Source records:
::::::::::
(** ** Properties *)

(** C5. The operator comes to rest.  A sync over a job whose status is that of its pods leaves
    the job as it is, stores, creates and deletes nothing and calls no hook.  And after any sync without
    error of an initialized job that it does not finish, the job that is stored is in that state for the
    pods that were found, so a further sync that finds the same pods does nothing.  (A missing service is
    created again, and objects may be adopted or released.) *)
Theorem Sync_rests {W} `{!Cluster W} `{!GoRuntime} (j : MXJob) pods :
  alive j → finished j = false → zlen pods < 2 ^ 31 →
  (created j = true → up_to_date j pods → ∀ s s1 : St W, getPodsForMXJob j s = Ret (pods, None) s1 →
     post (Sync j false) (λ '(err, j') s', j' = j ∧ at_rest s s') (λ _, False) s) ∧
  (initialized j = true → ∀ j', round j pods j' → finished j' = false → up_to_date j' pods).
Proof.
  intros Ha Hf Hlen. pose proof Ha as (Hwf & Hcw & Hd). split.
  - intros Hc Hup s s1 Hpods. destruct (Sync_reconciles j j s s (conj Hd Hf)) as (Hrun & _).
    { unfold enter. fold (created j). by rewrite Hc. }
    pose proof (reconcileMXJobs_rests j pods s s1 (conj Hwf (conj Hcw Hlen)) Hup Hpods) as Hrest.
    unfold post in *. rewrite Hrun. by destruct (reconcileMXJobs j s) as [[err j']|].
  - intros Hi j' Hr Hf'. destruct (round_pass j pods j' Ha Hf Hr) as (Ha' & Hs & Hi' & Hsum).
    split_and!; [done..|]. intros rt Hrt. rewrite Hsum, (same_specs j j' Hs), Hi.
    rewrite finished_verdict in Hf' by apply Ha'. change (summary_finished (summary_of j') = false) in Hf'.
    rewrite Hsum, Hi in Hf'. revert Hf'. unfold pass. cbv zeta.
    destruct (summary_finished (observed true (job_specs j) pods (summary_of j))) eqn:E; [|].
    { unfold summary_finished in *. cbn. congruence. }
    intros _. by apply observed_reports_same.
Qed.

(** The job of the example after its first sync, with all its pods there. *)
Definition steady_pods : list Pod := seen_pods job1 started.2.
Lemma steady_round : round job1 steady_pods (kept job1 started.2).
Proof. refine (round_run job1 started.2 _ _ _ _ _); vm_compute; reflexivity. Qed.
Lemma steady_up_to_date : up_to_date job1 steady_pods.
Proof.
  split; [by vm_compute|]. split; [by vm_compute|].
  intros rt [->|[->| ->]] n Hn; vm_compute in Hn; injection Hn as <-; vm_compute; reflexivity.
Qed.

Lemma Sync_rests_witness :
  length steady_pods = 4%nat ∧
  post (Sync job1 false) (λ '(err, j') s', j' = job1 ∧ at_rest started.2 s') (λ _, False) started.2 ∧
  up_to_date (kept job1 started.2) steady_pods.
Proof.
  split; [by vm_compute|].
  assert (alive job1) as Ha by (apply (bool_decide_unpack _); by vm_compute).
  assert (finished job1 = false) as Hf by (vm_compute; reflexivity).
  assert (zlen steady_pods < 2 ^ 31) as Hlen by (vm_compute; reflexivity).
  destruct (Sync_rests (W := RefCluster) job1 steady_pods Ha Hf Hlen) as [Hrest Hup]. split.
  - apply (Hrest ltac:(vm_compute; reflexivity) steady_up_to_date started.2 (pods_seen job1 started.2).2).
    vm_compute. reflexivity.
  - apply (Hup ltac:(vm_compute; reflexivity) _ steady_round). vm_compute. reflexivity.
Defined.
Lemma add_unversioned_registers version t : registers [] [(t.2, t)] (add_unversioned version t).
Proof.
  intros s. unfold add_unversioned, post, mbind, M_bind, get_state, modify. cbn.
  assert (fits [] [(t.2, t)] s ↔ ∀ t', unversionedKinds s !! t.2 = Some t' → t' = t) as Hfit.
  { unfold fits. rewrite agrees_one. split; [tauto|]. intros H.
    split_and!; [constructor | apply agrees_nil | exact H]. }
  assert (∀ s', gvkToType s' = gvkToType s → typeToGVK s' = typeToGVK s →
    unversionedKinds s' = <[t.2 := t]> (unversionedKinds s) →
    fits [] [(t.2, t)] s → with_types [] [(t.2, t)] s s') as Hwith.
  { intros s' E1 E2 E3 (_ & _ & Hu). unfold with_types. rewrite E1, E2, E3.
    split_and!; [apply added_nil | by apply added_one |]. intros ? ?. rewrite elem_of_nil. tauto. }
  destruct (unversionedKinds s !! t.2) as [old|] eqn:E; cbn.
  - destruct (decide (t ≠ old)) as [Hne|Heq]; cbn.
    + rewrite Hfit. intros H. by apply Hne; rewrite (H old).
    + apply dec_stable in Heq as <-. assert (fits [] [(t.2, t)] s) as Hf by (apply Hfit; congruence).
      split; [exact Hf | by apply Hwith].
  - assert (fits [] [(t.2, t)] s) as Hf by (by apply Hfit). split; [exact Hf | by apply Hwith].
Qed.

Definition types_in (gv : GroupVersion) (types : list GoType) : list (GroupVersionKind * GoType) :=
  types ≫= λ t, [(WithKind gv t.2, t)].
Definition kinds_of (types : list GoType) : list (string * GoType) := types ≫= λ t, [(t.2, t)].

Lemma bind_nothing {A B} (l : list A) : (l ≫= λ _, @nil B) = [].
Proof. by induction l. Qed.

Lemma AddKnownTypes_registers gv types : registers (types_in gv types) [] (AddKnownTypes gv types).
Proof.
  rewrite <- (bind_nothing types). apply registers_each. intros t _. apply AddKnownTypeWithName_registers.
Qed.
Lemma AddUnversionedTypes_registers version types :
  registers (types_in version types ++ []) (kinds_of types) (AddUnversionedTypes version types).
Proof.
  apply (registers_bind _ []); [apply AddKnownTypes_registers|]. intros _.
  rewrite <- (bind_nothing types). apply registers_each. intros t _. apply add_unversioned_registers.
Qed.

(** What [AddToGroupVersion] and the operator register. *)
Definition group_types (gv : GroupVersion) : list (GroupVersionKind * GoType) :=
  (WithKind gv WatchEventKind, (meta_pkg, "WatchEvent")) ::
  (WithKind (mkGroupVersion (gv_Group gv) APIVersionInternal) WatchEventKind, (meta_pkg, "InternalEvent")) ::
  types_in gv option_types ++ types_in Unversioned unversioned_types.
Definition operator_types : list (GroupVersionKind * GoType) :=
  types_in SchemeGroupVersion ava_types ++ group_types SchemeGroupVersion.

Lemma AddToGroupVersion_registers gv :
  registers (group_types gv) (kinds_of unversioned_types) (AddToGroupVersion gv).
Proof.
  change (kinds_of unversioned_types) with ([] ++ [] ++ [] ++ kinds_of unversioned_types).
  unfold group_types. rewrite <- (app_nil_r (types_in Unversioned unversioned_types)).
  apply (registers_bind [_] []); [apply AddKnownTypeWithName_registers | intros _].
  apply (registers_bind [_] []); [apply AddKnownTypeWithName_registers | intros _].
  apply registers_bind; [apply AddKnownTypes_registers | intros _; apply AddUnversionedTypes_registers].
Qed.

Lemma addKnownTypes_registers : registers operator_types (kinds_of unversioned_types) addKnownTypes.
Proof.
  unfold operator_types. rewrite <- (app_nil_r (group_types _)), <- (app_nil_r (kinds_of _)).
  apply (registers_bind _ [] (group_types SchemeGroupVersion ++ []) (kinds_of unversioned_types ++ []));
    [apply AddKnownTypes_registers | intros _].
  apply (registers_bind (group_types SchemeGroupVersion) (kinds_of unversioned_types) [] []);
    [apply AddToGroupVersion_registers | intros _; apply registers_ret].
Qed.

Lemma AddToScheme_run (s : Scheme) :
  post AddToScheme (λ err s', err = None ∧ fits operator_types (kinds_of unversioned_types) s ∧
      with_types operator_types (kinds_of unversioned_types) s s')
    (λ _, ¬ fits operator_types (kinds_of unversioned_types) s) s.
Proof.
  unfold AddToScheme, SchemeBuilder. cbn [run_builder]. apply post_bind.
  assert (post addKnownTypes (λ err _, err = None) (λ _, True) s) as Hret.
  { unfold addKnownTypes. apply post_bind. eapply post_mono with (Q := λ _ _, True) (X := λ _, True);
      [by unfold post; destruct (AddKnownTypes _ _ s) | | done]. intros _ s1 _. apply post_bind.
    eapply post_mono with (Q := λ _ _, True) (X := λ _, True); [by unfold post; destruct (AddToGroupVersion _ s1) | done..]. }
  pose proof (post_and _ _ _ _ _ _ (addKnownTypes_registers s) Hret) as Hboth.
  eapply post_mono; [exact Hboth | |].
  - intros err s' [[Hfit Hadd] ->]. by apply post_ret.
  - by intros s' [Hnot _].
Qed.

(** ** The handler *)
Lemma fits_new_scheme : fits operator_types (kinds_of unversioned_types) NewScheme.
Proof.
  split; [apply (bool_decide_unpack _); vm_compute; reflexivity|].
  split; apply agrees_empty, (bool_decide_unpack _); vm_compute; reflexivity.
Qed.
::::::::::
PROBLEM –
Repeat, without changes, every line from the one that contains "apply (registers_bind (group_types" through the final line of the data.

REPLY –
  apply (registers_bind (group_types SchemeGroupVersion) (kinds_of unversioned_types) [] []);
    [apply AddToGroupVersion_registers | intros _; apply registers_ret].
Qed.

Lemma AddToScheme_run (s : Scheme) :
  post AddToScheme (λ err s', err = None ∧ fits operator_types (kinds_of unversioned_types) s ∧
      with_types operator_types (kinds_of unversioned_types) s s')
    (λ _, ¬ fits operator_types (kinds_of unversioned_types) s) s.
Proof.
  unfold AddToScheme, SchemeBuilder. cbn [run_builder]. apply post_bind.
  assert (post addKnownTypes (λ err _, err = None) (λ _, True) s) as Hret.
  { unfold addKnownTypes. apply post_bind. eapply post_mono with (Q := λ _ _, True) (X := λ _, True);
      [by unfold post; destruct (AddKnownTypes _ _ s) | | done]. intros _ s1 _. apply post_bind.
    eapply post_mono with (Q := λ _ _, True) (X := λ _, True); [by unfold post; destruct (AddToGroupVersion _ s1) | done..]. }
  pose proof (post_and _ _ _ _ _ _ (addKnownTypes_registers s) Hret) as Hboth.
  eapply post_mono; [exact Hboth | |].
  - intros err s' [[Hfit Hadd] ->]. by apply post_ret.
  - by intros s' [Hnot _].
Qed.

(** ** The handler *)
Lemma fits_new_scheme : fits operator_types (kinds_of unversioned_types) NewScheme.
Proof.
  split; [apply (bool_decide_unpack _); vm_compute; reflexivity|].
  split; apply agrees_empty, (bool_decide_unpack _); vm_compute; reflexivity.
Qed.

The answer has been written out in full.